The data
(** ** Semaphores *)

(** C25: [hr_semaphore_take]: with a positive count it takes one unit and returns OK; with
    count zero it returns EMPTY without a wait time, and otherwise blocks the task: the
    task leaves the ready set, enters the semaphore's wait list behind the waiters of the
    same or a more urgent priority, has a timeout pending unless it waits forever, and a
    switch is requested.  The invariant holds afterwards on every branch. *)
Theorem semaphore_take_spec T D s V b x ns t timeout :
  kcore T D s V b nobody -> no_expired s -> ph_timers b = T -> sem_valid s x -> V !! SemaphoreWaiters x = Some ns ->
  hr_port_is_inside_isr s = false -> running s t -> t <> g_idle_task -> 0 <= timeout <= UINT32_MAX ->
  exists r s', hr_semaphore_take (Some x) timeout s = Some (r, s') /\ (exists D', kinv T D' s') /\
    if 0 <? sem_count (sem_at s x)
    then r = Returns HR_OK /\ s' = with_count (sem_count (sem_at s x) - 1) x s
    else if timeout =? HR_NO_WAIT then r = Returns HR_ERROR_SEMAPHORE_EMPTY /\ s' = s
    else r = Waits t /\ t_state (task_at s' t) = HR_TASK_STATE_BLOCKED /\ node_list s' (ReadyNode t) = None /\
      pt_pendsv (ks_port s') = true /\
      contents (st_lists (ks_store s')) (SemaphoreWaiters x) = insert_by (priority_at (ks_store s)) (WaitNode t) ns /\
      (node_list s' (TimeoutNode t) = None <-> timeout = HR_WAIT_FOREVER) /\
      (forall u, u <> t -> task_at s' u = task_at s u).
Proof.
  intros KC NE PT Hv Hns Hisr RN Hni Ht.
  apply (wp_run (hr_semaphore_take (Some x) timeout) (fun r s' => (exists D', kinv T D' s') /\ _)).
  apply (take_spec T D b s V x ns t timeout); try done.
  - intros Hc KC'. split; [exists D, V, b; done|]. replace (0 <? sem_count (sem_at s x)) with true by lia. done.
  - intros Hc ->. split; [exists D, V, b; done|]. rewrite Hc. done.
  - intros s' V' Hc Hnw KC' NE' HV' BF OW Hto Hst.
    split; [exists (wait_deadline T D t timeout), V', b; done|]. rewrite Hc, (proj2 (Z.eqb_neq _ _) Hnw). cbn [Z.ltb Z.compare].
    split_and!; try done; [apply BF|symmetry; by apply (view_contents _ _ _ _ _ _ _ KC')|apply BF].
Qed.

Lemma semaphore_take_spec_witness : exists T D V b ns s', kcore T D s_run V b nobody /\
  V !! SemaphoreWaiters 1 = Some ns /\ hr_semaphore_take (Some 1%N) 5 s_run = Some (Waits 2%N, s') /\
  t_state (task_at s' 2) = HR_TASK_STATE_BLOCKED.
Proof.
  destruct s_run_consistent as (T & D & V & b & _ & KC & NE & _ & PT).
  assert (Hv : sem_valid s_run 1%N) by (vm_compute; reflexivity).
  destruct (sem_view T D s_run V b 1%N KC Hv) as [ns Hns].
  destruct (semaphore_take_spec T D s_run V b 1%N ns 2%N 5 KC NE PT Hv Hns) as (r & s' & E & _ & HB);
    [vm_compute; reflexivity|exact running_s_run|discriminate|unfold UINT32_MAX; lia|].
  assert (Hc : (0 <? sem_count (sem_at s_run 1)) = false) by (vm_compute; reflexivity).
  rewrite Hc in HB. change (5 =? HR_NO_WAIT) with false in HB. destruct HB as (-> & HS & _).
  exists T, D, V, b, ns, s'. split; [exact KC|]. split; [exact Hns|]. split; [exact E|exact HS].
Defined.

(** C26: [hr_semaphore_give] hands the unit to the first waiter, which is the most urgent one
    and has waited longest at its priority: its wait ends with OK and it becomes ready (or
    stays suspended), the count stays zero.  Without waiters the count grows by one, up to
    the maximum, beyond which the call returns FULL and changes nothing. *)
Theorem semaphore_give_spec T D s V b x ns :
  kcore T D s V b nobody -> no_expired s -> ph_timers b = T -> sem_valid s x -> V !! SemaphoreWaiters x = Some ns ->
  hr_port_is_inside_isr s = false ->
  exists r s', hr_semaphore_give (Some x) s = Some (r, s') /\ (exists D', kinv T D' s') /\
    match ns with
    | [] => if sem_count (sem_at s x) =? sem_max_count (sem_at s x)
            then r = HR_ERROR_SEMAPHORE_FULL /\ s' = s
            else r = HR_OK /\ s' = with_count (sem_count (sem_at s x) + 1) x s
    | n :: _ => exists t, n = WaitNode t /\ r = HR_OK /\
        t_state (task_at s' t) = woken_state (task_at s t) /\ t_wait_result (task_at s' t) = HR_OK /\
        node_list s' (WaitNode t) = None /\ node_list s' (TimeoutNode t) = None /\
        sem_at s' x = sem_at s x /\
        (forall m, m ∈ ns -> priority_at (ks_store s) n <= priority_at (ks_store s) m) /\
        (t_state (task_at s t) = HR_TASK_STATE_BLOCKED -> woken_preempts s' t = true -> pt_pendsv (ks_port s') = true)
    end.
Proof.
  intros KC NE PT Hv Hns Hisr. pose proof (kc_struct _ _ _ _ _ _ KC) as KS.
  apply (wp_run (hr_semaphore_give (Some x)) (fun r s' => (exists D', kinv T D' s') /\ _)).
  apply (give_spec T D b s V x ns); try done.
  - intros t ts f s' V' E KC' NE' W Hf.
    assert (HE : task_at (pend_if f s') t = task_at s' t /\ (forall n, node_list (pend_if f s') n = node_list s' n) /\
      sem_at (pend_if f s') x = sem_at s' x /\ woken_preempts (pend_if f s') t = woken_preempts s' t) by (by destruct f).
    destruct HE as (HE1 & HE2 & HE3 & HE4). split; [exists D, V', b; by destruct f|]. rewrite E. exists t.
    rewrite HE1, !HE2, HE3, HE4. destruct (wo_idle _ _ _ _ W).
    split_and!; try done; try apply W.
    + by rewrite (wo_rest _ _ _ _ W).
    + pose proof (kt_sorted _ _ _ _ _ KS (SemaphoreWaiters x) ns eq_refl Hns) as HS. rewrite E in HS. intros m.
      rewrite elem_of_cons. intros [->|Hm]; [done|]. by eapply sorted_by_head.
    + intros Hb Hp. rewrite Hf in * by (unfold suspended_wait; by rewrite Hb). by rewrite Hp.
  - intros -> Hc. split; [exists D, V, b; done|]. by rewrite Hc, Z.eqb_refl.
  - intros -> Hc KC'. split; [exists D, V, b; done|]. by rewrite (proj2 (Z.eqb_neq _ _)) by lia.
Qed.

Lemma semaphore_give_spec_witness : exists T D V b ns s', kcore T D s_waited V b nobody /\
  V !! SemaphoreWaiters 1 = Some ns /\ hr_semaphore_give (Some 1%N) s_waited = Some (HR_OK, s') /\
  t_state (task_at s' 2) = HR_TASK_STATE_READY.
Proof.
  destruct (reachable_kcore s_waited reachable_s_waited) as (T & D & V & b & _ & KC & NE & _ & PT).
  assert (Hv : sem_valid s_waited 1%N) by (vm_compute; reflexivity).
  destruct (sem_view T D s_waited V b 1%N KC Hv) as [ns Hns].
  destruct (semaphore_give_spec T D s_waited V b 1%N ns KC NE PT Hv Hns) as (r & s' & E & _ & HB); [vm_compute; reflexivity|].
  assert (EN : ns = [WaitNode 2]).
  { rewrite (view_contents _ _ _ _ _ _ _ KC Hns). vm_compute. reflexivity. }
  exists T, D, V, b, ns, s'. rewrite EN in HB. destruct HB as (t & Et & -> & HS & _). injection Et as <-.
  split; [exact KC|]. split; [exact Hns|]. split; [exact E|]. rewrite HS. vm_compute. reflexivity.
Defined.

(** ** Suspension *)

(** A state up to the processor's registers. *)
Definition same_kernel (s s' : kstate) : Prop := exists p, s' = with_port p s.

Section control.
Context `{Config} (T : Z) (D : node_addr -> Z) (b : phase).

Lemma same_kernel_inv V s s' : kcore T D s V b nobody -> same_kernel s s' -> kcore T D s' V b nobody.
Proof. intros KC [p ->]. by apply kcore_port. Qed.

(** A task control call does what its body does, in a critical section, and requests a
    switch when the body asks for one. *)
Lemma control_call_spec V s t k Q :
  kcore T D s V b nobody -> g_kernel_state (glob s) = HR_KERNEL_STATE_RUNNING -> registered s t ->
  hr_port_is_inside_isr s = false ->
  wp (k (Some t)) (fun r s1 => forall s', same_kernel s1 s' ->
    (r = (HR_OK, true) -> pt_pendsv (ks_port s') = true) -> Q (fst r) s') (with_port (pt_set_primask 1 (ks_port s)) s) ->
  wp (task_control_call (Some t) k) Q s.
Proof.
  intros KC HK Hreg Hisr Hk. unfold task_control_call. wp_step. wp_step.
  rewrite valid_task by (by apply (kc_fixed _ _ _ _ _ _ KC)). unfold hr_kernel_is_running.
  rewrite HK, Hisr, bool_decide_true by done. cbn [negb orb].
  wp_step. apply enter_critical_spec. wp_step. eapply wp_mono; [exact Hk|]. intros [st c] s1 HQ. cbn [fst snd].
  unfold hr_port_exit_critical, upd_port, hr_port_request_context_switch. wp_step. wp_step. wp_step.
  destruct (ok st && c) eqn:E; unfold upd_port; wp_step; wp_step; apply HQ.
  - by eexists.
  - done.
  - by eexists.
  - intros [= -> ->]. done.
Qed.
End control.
--
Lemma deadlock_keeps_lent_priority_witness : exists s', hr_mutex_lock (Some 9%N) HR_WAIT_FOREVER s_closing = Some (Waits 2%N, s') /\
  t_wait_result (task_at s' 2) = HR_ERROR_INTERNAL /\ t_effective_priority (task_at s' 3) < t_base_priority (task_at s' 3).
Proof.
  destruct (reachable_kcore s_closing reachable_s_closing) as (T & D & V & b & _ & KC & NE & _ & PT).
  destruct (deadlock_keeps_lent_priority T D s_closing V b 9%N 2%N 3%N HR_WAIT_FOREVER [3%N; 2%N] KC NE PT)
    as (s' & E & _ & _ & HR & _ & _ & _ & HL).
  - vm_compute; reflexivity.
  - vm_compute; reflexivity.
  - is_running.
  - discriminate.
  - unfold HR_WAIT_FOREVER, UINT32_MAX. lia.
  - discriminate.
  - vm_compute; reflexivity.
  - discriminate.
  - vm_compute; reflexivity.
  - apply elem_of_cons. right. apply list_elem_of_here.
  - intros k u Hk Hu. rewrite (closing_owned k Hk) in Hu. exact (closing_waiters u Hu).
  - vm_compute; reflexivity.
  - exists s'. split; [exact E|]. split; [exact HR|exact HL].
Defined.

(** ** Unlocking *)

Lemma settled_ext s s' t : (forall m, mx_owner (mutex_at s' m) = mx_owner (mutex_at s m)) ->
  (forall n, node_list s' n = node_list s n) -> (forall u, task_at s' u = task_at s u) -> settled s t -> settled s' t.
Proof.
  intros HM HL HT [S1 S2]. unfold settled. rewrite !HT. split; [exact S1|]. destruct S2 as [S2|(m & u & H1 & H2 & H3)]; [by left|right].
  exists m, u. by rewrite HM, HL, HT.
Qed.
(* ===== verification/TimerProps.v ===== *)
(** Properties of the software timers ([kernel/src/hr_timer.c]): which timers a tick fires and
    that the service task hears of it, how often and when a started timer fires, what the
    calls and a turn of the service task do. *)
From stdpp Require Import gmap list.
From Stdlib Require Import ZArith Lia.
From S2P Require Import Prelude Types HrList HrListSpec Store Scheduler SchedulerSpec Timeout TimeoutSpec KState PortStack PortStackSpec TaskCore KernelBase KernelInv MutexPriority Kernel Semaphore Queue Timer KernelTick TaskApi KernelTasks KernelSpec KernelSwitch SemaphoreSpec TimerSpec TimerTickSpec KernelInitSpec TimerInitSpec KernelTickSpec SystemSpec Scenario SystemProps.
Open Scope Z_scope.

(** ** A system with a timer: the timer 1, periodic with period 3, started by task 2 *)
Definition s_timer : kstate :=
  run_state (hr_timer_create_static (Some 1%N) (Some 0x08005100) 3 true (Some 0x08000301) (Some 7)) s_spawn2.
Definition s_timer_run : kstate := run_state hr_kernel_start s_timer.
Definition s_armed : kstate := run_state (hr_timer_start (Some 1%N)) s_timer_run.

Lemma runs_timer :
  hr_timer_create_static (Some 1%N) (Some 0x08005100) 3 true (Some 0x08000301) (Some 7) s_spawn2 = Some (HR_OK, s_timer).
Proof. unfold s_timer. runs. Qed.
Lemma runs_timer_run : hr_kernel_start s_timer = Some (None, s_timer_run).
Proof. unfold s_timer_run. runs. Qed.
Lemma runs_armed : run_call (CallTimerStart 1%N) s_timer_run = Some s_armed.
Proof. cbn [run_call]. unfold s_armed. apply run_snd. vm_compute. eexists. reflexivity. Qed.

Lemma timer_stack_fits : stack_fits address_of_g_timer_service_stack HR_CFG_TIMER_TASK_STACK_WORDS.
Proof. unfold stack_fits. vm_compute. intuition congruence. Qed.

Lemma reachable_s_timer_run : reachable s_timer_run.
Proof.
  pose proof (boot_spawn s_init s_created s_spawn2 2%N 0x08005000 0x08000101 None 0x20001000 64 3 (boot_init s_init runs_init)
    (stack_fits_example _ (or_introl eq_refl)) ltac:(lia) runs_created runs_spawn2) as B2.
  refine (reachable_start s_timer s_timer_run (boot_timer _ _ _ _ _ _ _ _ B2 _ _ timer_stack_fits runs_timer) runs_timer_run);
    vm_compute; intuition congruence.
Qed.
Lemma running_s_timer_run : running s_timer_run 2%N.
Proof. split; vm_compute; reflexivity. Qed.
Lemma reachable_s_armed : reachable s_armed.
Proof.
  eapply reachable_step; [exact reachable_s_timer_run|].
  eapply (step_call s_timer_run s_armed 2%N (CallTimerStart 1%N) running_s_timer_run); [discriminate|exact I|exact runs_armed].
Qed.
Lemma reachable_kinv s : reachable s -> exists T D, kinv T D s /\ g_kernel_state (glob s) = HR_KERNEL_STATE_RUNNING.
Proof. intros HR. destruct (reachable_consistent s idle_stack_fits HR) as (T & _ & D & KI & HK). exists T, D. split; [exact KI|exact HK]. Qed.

Required action
Using the entries above, return each line in which the word "when" occurs.

Response for this exercise
    switch when the body asks for one. *)
    that the service task hears of it, how often and when a started timer fires, what the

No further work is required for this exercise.